Enquanto Trump quer abandonar a produção de
veículos elétricos, o governo Biden tenta manter a salvo os trabalhadores e
indústrias no país durante a transição - muitos deles em Estados republicanos
-, assegurando que os EUA possam continuar a fazer sua parte para combater o
aquecimento mundial. Já pudemos ver, tanto nos EUA quanto na Europa, o que
acontece quando você não apoia os trabalhadores durante uma grande transição
econômica - você tem populistas de direita chegando ao poder.
Os discursos e entrevistas recentes do
presidente francês Emmanuel Macron, assim como as declarações de outros
europeus, como os ex-primeiros-ministros italianos Enrico Letta e Mario Draghi,
me deixam otimista de que a Europa pode, enfim, estar pronta para ter uma
conversa real sobre padrões trabalhistas e ambientais compartilhados, assim
como uma abordagem comum para desequilíbrios comerciais internacionais.

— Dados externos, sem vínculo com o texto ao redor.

(** [re.search] of [\b(?:...)([0-9a-f]{2})\b]: the leftmost position that matches. *)
Fixpoint search_hex (literals : list string) (prev : option ascii) (s : string) : option Z :=
  let here := if boundary prev s then match_any literals s else None in
  match here, s with
  | Some c, _ => Some c
  | None, String a s' => search_hex literals (Some a) s'
  | None, EmptyString => None
  end.

Definition _ATT_IN_MESSAGE : option ascii -> string -> option Z :=
  search_hex ["Protocol Error 0x"; "ATT error: 0x"; "error code 0x"].

Fixpoint _ACCESS_DENIED (prev : option ascii) (s : string) : bool :=
  (boundary prev s &&
   match match_literal "Access Denied" s None with
   | Some (last, rest) => boundary last rest
   | None => false
   end)
  || match s with String a s' => _ACCESS_DENIED (Some a) s' | EmptyString => false end.

Definition _WINRT_ATT_HRESULT_BASE : Z := 0x80650000.
Definition _WINRT_E_ACCESSDENIED : Z := 0x80070005.

Definition classify_security_denial (exc : exn) : option string :=
  match exc with
  | BleakGATTProtocolError code => SECURITY_DENIAL_ATT_CODES code
  | BleakError message =>
      match _ATT_IN_MESSAGE None message with
      | Some code => SECURITY_DENIAL_ATT_CODES code
      | None =>
          if _ACCESS_DENIED None message
          then Some "WinRT Access Denied (pairing/encryption required)"%string else None
      end
  | OtherException (Some winerror) =>
      let hresult := Z.land winerror 0xFFFFFFFF in
      if hresult =? _WINRT_E_ACCESSDENIED then Some "WinRT E_ACCESSDENIED"%string
      else if Z.land hresult 0xFFFF0000 =? _WINRT_ATT_HRESULT_BASE
      then SECURITY_DENIAL_ATT_CODES (Z.land hresult 0xFF)
      else None
  | _ => None
  end.

(** * The CP2 diagnostic (v1_cp2.py); the wiped digest is local to the call *)

Definition compute_diagnostic (shared_secret session_id public_key ciphertext : bytes) : result bytes :=
  raise_if (negb (blen shared_secret =? SS_SIZE) || negb (blen session_id =? V1_CP2_SESSION_ID_SIZE)
            || negb (blen public_key =? PK_SIZE) || negb (blen ciphertext =? CT_SIZE))
    (ValueError "invalid CP2 diagnostic input length");;
  let digest := sha256 (public_key ++ ciphertext) in
  mret (hmac_sha256 shared_secret (V1_CP2_DIAGNOSTIC_LABEL ++ session_id ++ digest)).

Example att_in_message_found :
  classify_security_denial (BleakError "Could not read: PROTOCOL ERROR 0x0f: x") =
  Some "ATT Insufficient Encryption"%string.
Proof. reflexivity. Qed.

Example att_in_message_boundary :
  classify_security_denial (BleakError "protocol error 0x0f5") = None /\
  classify_security_denial (BleakError "access denied.") =
    Some "WinRT Access Denied (pairing/encryption required)"%string /\
  classify_security_denial (BleakError "inaccess denied") = None.
Proof. repeat split; reflexivity. Qed.

(** * Frames *)

(** A payload the subtype admits. *)
Definition v1_payload (s : Z) (p : bytes) : Prop := _validate_payload s p = Ok tt.

Definition v1_wire (s : Z) (p : bytes) : bytes := frame_wire V1_FRAME_MAGIC V1_FRAME_VERSION s p.
Arguments v1_wire : simpl never.

Lemma v1_payload_small s p : v1_payload s p -> 0 <= s < 256 /\ blen p < 65536.
Proof.
  unfold v1_payload, _validate_payload, _PAYLOAD_SIZES, V1_APP_C2P, V1_APP_P2C, V1_START_CP3,
    V1_READY_CP3, V1_FINISHED_C, V1_FINISHED_P, V1_START, V1_READY, V1_SEC_QUERY, V1_SEC_INFO, V1_ERROR,
    V1_CP3_SESSION_ID_SIZE, V1_CP3_HASH_SIZE, V1_CP2_SESSION_ID_SIZE, V1_CP2_DIAGNOSTIC_SIZE,
    V1_SEC_INFO_PAYLOAD_SIZE.
  repeat case_match; intros Hv; try done; apply raise_if_Ok in Hv; simplify_eq; lia.
Qed.

Lemma encode_v1_Ok s p w : encode_v1_frame s p = Ok w <-> v1_payload s p /\ w = v1_wire s p.
Proof.
  unfold encode_v1_frame, V1_FRAME_VERSION. rewrite bind_Ok.
  setoid_rewrite (frame_build_Ok V1_FRAME_MAGIC 16 s p w); [|lia]. split.
  - intros ([] & Hv & _ & _ & ->). done.
  - intros (Hv & ->). pose proof (v1_payload_small _ _ Hv). exists tt. split_and!; done || apply H.
Qed.

Lemma parse_v1_Ok data f :
  parse_v1_frame data = Ok f <->
  v1_payload (subtype f) (payload f) /\ data = v1_wire (subtype f) (payload f).
Proof.
  unfold parse_v1_frame, V1_FRAME_HEADER_SIZE, V1_FRAME_VERSION. split.
  - intros Hp. ok_inv. apply negb_false_iff, bool_decide_eq_true in Hok0.
    apply negb_false_iff, Z.eqb_eq in Hok2, Hok3. simplify_eq. split; [done|].
    eapply parse_reference_Some, parse_reference_intro; done.
  - intros (Hv & ->). pose proof (v1_payload_small _ _ Hv). unfold v1_wire, V1_FRAME_VERSION.
    autorewrite with frame. pose proof (blen_nonneg (payload f)). pass; [lia|].
    rewrite bool_decide_eq_true_2 by done. cbn [negb raise_if mbind result_bind].
    pass; [lia|]. pass; [lia|]. cbn [subtype payload]. rewrite Hv. by destruct f.
Qed.

Lemma parse_v1_wire s p : v1_payload s p -> parse_v1_frame (v1_wire s p) = Ok (mkV1Frame s p).
Proof. intros Hp. by apply parse_v1_Ok. Qed.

Como disse Macron, a Europa historicamente
fechou os olhos para tais problemas porque “via a China como um bom mercado de
exportação [...] especialmente para a indústria automotiva alemã”. Agora, a
supercapacidade chinesa e as falhas da Organização Mundial do Comércio (OMC)
mudaram a equação de formas que requerem uma nova abordagem radical para
comércio exterior. E, diferentemente daqueles que gostariam de equiparar as
economias políticas e abordagens dos EUA e da China, Macron ressalta que “nós
[a Europa] não estamos equidistantes [entre os dois]. Somos aliados dos
americanos”.
Estou esperançosa de que, se Biden for
reeleito, veremos a Europa enfim abraçar a ideia proposta por este governo - o
mundo mudou, e o comércio exterior também precisa mudar. Dizer isso não é
protecionismo. É realismo. (Tradução de Sabino Ahumada)
*Rana Foroohar é editora especial do Financial Times em Nova York.